そろそろ後期試験って時期になったらなんだか学内がキナ臭い。おいおい待ってくれよ。神はやっぱり俺を見捨ててなかったのか? なんだ試験のストライキって。笑わせやがる。俺は向学心に燃えて大学に来てんだぞ? この世の知という知を片っ端からこの頭脳に収めるために大学来てんだよ。一応形はな。それがなんだ。自治会とかいうわけのわからん学生組織が俺様に断りもなく勝手に後期の試験を潰しやがったよ。ハッ! ストライキ万歳! 全部レポートに振り替えだとよ。などと喜び勇んで雀荘に駆け込んでみると、同じように勝利に酔いしてる連中が大挙して押し寄せている。さー今日は朝まで打つぞ。レポートなんて楽勝楽勝。1日あれば即書ける。

結局出したレポートは2つ。うち1つは出席日数が足りず不可。1つはなんとびっくりの優をもらって気を良くしたが、成績表に踊る不可と否の文字のなんと神々しいことか。不可否不可否不可否不可否不可不可否否不可否否。アレか? フカヒレスープとか言って笑ってごまかすべきか? なんと1年次の成績、取得単位数4。
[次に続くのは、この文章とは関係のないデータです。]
Lemma unwrapFresh_length s e : length (unwrapFresh s e) = 48%nat.
Proof.
  rewrite unwrapFresh_fill, offers_length, applyKeys_length. apply length_replicate.
Qed.

Lemma unwrapFresh_element s e i :
  (i < 48)%nat ->
  f32_get (unwrapFresh s e) i
  = if unset (applyKeys s e (replicate 48 (-1)%float)) i
    then 0.5%float
    else f32_get (applyKeys s e (replicate 48 (-1)%float)) i.
Proof.
  intros Hi. rewrite unwrapFresh_fill.
  change i with (0 + i)%nat at 1.
  rewrite (offers_touched (fun _ => 0.5%float) 0).
  - reflexivity.
  - apply NoDup_seq.
  - apply in_seq. lia.
  - rewrite applyKeys_length, length_replicate. lia.
Qed.

(** What a cache miss returns is the freshly computed table of a
    non-empty entry. *)
Lemma unwrapUVs_miss_inv t p uv :
  uvCache p !! t = None ->
  snd (unwrapUVs t p) = Return (Some uv) ->
  exists s d e,
    this_schematic p = Some s /\ textureDictionary s = Some d
    /\ d !! t = Some e /\ e <> [] /\ uv = unwrapFresh s e.
Proof.
  intros Hc H.
  destruct (this_schematic p) as [s|] eqn:Hs.
  2:{ unfold unwrapUVs in H. rewrite Hc, Hs in H. discriminate H. }
  destruct (textureDictionary s) as [d|] eqn:Hd.
  2:{ unfold unwrapUVs in H. rewrite Hc, Hs, Hd in H. discriminate H. }
  destruct (d !! t) as [e|] eqn:He.
  2:{ rewrite (unwrapUVs_no_entry t p s d Hc Hs Hd He) in H. discriminate H. }
  destruct e as [|kv e].
  { rewrite (unwrapUVs_empty t p s d Hc Hs Hd He) in H. discriminate H. }
  rewrite (unwrapUVs_miss t p s d (kv :: e) Hc Hs Hd He) in H by discriminate.
  cbn [snd] in H. injection H as <-.
  exists s, d, (kv :: e). repeat split; try assumption. discriminate.
Qed.

(** X9: first assignment wins.  When the keys of an entry are applied in
    order, an element of the table that the keys so far have set keeps its
    value whatever keys follow, and the final fill loop does not touch it:
    the table [unwrapUVs] returns on a cache miss for the entry
    [e1 ++ e2] agrees with the table after [e1] on every element that [e1]
    has set. *)
Theorem unwrapUVs_first_key_wins (t : Z) (p : GeometryPlacer)
    (s : UnpackedSchematic) (d : gmap Z FaceMapping) (e1 e2 : FaceMapping) (i : nat) :
  uvCache p !! t = None ->
  this_schematic p = Some s ->
  textureDictionary s = Some d ->
  d !! t = Some (e1 ++ e2) ->
  unset (applyKeys s e1 (replicate 48 (-1)%float)) i = false ->
  (i < 48)%nat ->
  exists uv,
    snd (unwrapUVs t p) = Return (Some uv)
    /\ f32_get uv i = f32_get (applyKeys s e1 (replicate 48 (-1)%float)) i.
Proof.
  intros Hc Hs Hd He Hset Hi.
  assert (Hne : e1 ++ e2 <> []).
  { destruct e1 as [|kv e1]; [|discriminate].
    exfalso. revert Hset. unfold unset, f32_get. cbn [applyKeys fold_left].
    rewrite nth_lookup, lookup_replicate_2 by done. cbn [default]. discriminate. }
  exists (unwrapFresh s (e1 ++ e2)). split.
  - rewrite (unwrapUVs_miss t p s d (e1 ++ e2) Hc Hs Hd He Hne). reflexivity.
  - rewrite unwrapFresh_element by done. rewrite applyKeys_app.
    assert (Hset2 : unset (applyKeys s e2 (applyKeys s e1 (replicate 48 (-1)%float))) i = false).
    { unfold unset. rewrite applyKeys_keeps_set by done. exact Hset. }
    rewrite Hset2. by apply applyKeys_keeps_set.
Qed.

(** The entry [{ "top": 0, "all": 1 }]: the top face stays with tile 0. *)
Lemma unwrapUVs_first_key_wins_witness :
  exists uv,
    snd (unwrapUVs 5
           (mkPlacer (Some (setTextureData "atlas" 4%float
                       {[ 5 := [("top"%string, 0%float)] ++ [("all"%string, 1%float)] ]}
                       (newSchematic 1 1 1))) ∅))
      = Return (Some uv)
    /\ f32_get uv 16
       = f32_get (applyKeys (setTextureData "atlas" 4%float
                    {[ 5 := [("top"%string, 0%float)] ++ [("all"%string, 1%float)] ]}
                    (newSchematic 1 1 1))
                    [("top"%string, 0%float)] (replicate 48 (-1)%float)) 16.
Proof.
  apply (unwrapUVs_first_key_wins 5 _ _
           {[ 5 := [("top"%string, 0%float)] ++ [("all"%string, 1%float)] ]}
           [("top"%string, 0%float)] [("all"%string, 1%float)] 16%nat);
    first [reflexivity | lia].
Defined.

(** X10: every table [unwrapUVs] computes (on a cache miss) has 48
    elements and none of them is the sentinel -1 any more: what the keys
    left unset has been filled. *)
Theorem unwrapUVs_table_shape (t : Z) (p : GeometryPlacer) (uv : list float) :
  uvCache p !! t = None ->
  snd (unwrapUVs t p) = Return (Some uv) ->
  length uv = 48%nat /\ forall i, unset uv i = false.
Proof.
  intros Hc H.
  destruct (unwrapUVs_miss_inv t p uv Hc H) as (s & d & e & _ & _ & _ & _ & ->).
  split; [apply unwrapFresh_length|]. intros i.
  destruct (decide (i < 48)%nat) as [Hi|Hi].
  - unfold unset at 1. rewrite unwrapFresh_element by done.
    destruct (unset (applyKeys s e (replicate 48 (-1)%float)) i) eqn:E.
    + reflexivity.
    + exact E.
  - unfold unset, f32_get. rewrite nth_overflow; [reflexivity|].
    rewrite unwrapFresh_length. lia.
Qed.

Lemma unwrapUVs_table_shape_witness :
  length (unwrapFresh gridTopSide [("top"%string, 0%float); ("side"%string, 1%float)])
    = 48%nat
  /\ forall i, unset (unwrapFresh gridTopSide
                        [("top"%string, 0%float); ("side"%string, 1%float)]) i = false.
Proof.
  apply (unwrapUVs_table_shape 5 (mkPlacer (Some gridTopSide) ∅)); reflexivity.
Defined.

Lemma switchKey_no_case s key value uv :
  ~ In key caseKeys -> switchKey s key value uv = uv.
Proof.
  intros H. unfold switchKey.
  assert (Hneq : forall lit, In lit caseKeys -> String.eqb key lit = false).
  { intros lit Hlit. apply String.eqb_neq. intros ->. contradiction. }
  rewrite !Hneq by (unfold caseKeys; simpl; tauto). reflexivity.
Qed.

Lemma applyKeys_no_case s (e : FaceMapping) uv :
  Forall (fun kv => ~ In (fst kv) caseKeys) e -> applyKeys s e uv = uv.
Proof.
  unfold applyKeys. induction 1 as [|[k v] e Hk He IH]; [reflexivity|].
  cbn [fold_left fst snd]. rewrite switchKey_no_case by exact Hk. exact IH.
Qed.

(** X11: a key without a [case] writes nothing, but it still counts as a
    key: an entry that is not empty and holds only such keys is not
    skipped; on a cache miss [unwrapUVs] returns, and caches, the table
    that is 0.5 everywhere. *)
Theorem unwrapUVs_only_unknown_keys (t : Z) (p : GeometryPlacer)
    (s : UnpackedSchematic) (d : gmap Z FaceMapping) (e : FaceMapping) :
  uvCache p !! t = None ->
  this_schematic p = Some s ->
  textureDictionary s = Some d ->
  d !! t = Some e ->
  e <> [] ->
  Forall (fun kv => ~ In (fst kv) caseKeys) e ->
  unwrapUVs t p
  = (mkPlacer (Some s) (<[t := replicate 48 0.5%float]> (uvCache p)),
     Return (Some (replicate 48 0.5%float))).
Proof.
  intros Hc Hs Hd He Hne Hkeys.
  rewrite (unwrapUVs_miss t p s d e Hc Hs Hd He Hne).
  assert (Hfresh : unwrapFresh s e = replicate 48 0.5%float).
  { rewrite unwrapFresh_fill, applyKeys_no_case by exact Hkeys.
    vm_compute. reflexivity. }
  rewrite Hfresh. reflexivity.
Qed.

Lemma unwrapUVs_only_unknown_keys_witness :
  unwrapUVs 5 (mkPlacer (Some gridSides) ∅)
  = (mkPlacer (Some gridSides) (<[5 := replicate 48 0.5%float]> ∅),
     Return (Some (replicate 48 0.5%float))).
Proof.
  apply (unwrapUVs_only_unknown_keys 5 (mkPlacer (Some gridSides) ∅) gridSides
           {[ 5 := [("sides"%string, 1%float)] ]} [("sides"%string, 1%float)]);
    try reflexivity.
  - discriminate.
  - constructor; [|constructor]. unfold caseKeys. simpl.
    intros [H|[H|[H|[H|[H|[H|[H|[H|[H|[H|[]]]]]]]]]]]; discriminate H.
Defined.

(** X12: unwrapping is idempotent.  Once [unwrapUVs] has returned a table
    for a type, a second call on the placer it left returns the same table
    and leaves the placer as it is. *)
Theorem unwrapUVs_twice (t : Z) (p : GeometryPlacer) (uv : list float) :
  snd (unwrapUVs t p) = Return (Some uv) ->
  unwrapUVs t (fst (unwrapUVs t p)) = (fst (unwrapUVs t p), Return (Some uv)).
Proof.
  intros H. destruct (uvCache p !! t) as [c|] eqn:Hc.
  - rewrite (unwrapUVs_hit t p c Hc) in *. cbn [fst snd] in *.
    injection H as <-. by apply unwrapUVs_hit.
  - destruct (unwrapUVs_miss_inv t p uv Hc H) as (s & d & e & Hs & Hd & He & Hne & ->).
    rewrite (unwrapUVs_miss t p s d e Hc Hs Hd He Hne). cbn [fst].
    apply unwrapUVs_hit. cbn [uvCache]. apply lookup_insert_eq.
Qed.

Lemma unwrapUVs_twice_witness :
  unwrapUVs 5 (fst (unwrapUVs 5 (mkPlacer (Some gridAll) ∅)))
  = (fst (unwrapUVs 5 (mkPlacer (Some gridAll) ∅)),
     Return (Some (unwrapFresh gridAll [("all"%string, 0%float)]))).
Proof.
  apply (unwrapUVs_twice 5 (mkPlacer (Some gridAll) ∅)).
  rewrite (unwrapUVs_miss 5 (mkPlacer (Some gridAll) ∅) gridAll
             {[ 5 := [("all"%string, 0%float)] ]} [("all"%string, 0%float)]);
    first [reflexivity | discriminate].
Defined.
逆さに振っても血も出ない。1コマだ。たった1科目のみの単位を取得し、俺様の大学1年は終わった。学費と、麻雀で負けた金と、パチンコで負けた金と、競馬で負けた金と、数え切れない駐禁の反則金を支払い、それら全部を足しても追いつかない貴重な時間を無駄にして得たかけがえのない4単位。この時点で4年での卒業が完全に不可能となり、翌年も1年生の授業を全て受けなおす事が決定している。ははは。大学って面白いところだな。休んで遊んでても先生から電話かかって来ないんだって。あはははははは当たり前かー。まあアレだ。5年で卒業すりゃいいんだろ? 来年はフル単位取るからよ。見てろよこの薄ら馬鹿共。などと悪態ついたこともすっかり忘れ、気付けば次の年も全く同じ事をしでかしている自分がいる。大学2年次、取得単位数ゼロ。1科目も単位を取ることなく大学2年が終わった。さすがにもう取り返しがつかないという事に気付き始めている。俺は一体どこで道を間違えてしまったんだ……。

そして俺はズルズルと何か得体の知れない汚水のようなものに流され、大学6年の春に退学届という名の一枚の紙切れを事務的に受理され、学生という高貴な身分を剥奪され、プー太郎というさらに崇高な称号を得た。以来、この季節になると決まって大学を卒業する夢を見る。糞忌々しい夢の中で俺は、後悔という言葉の意味を知った。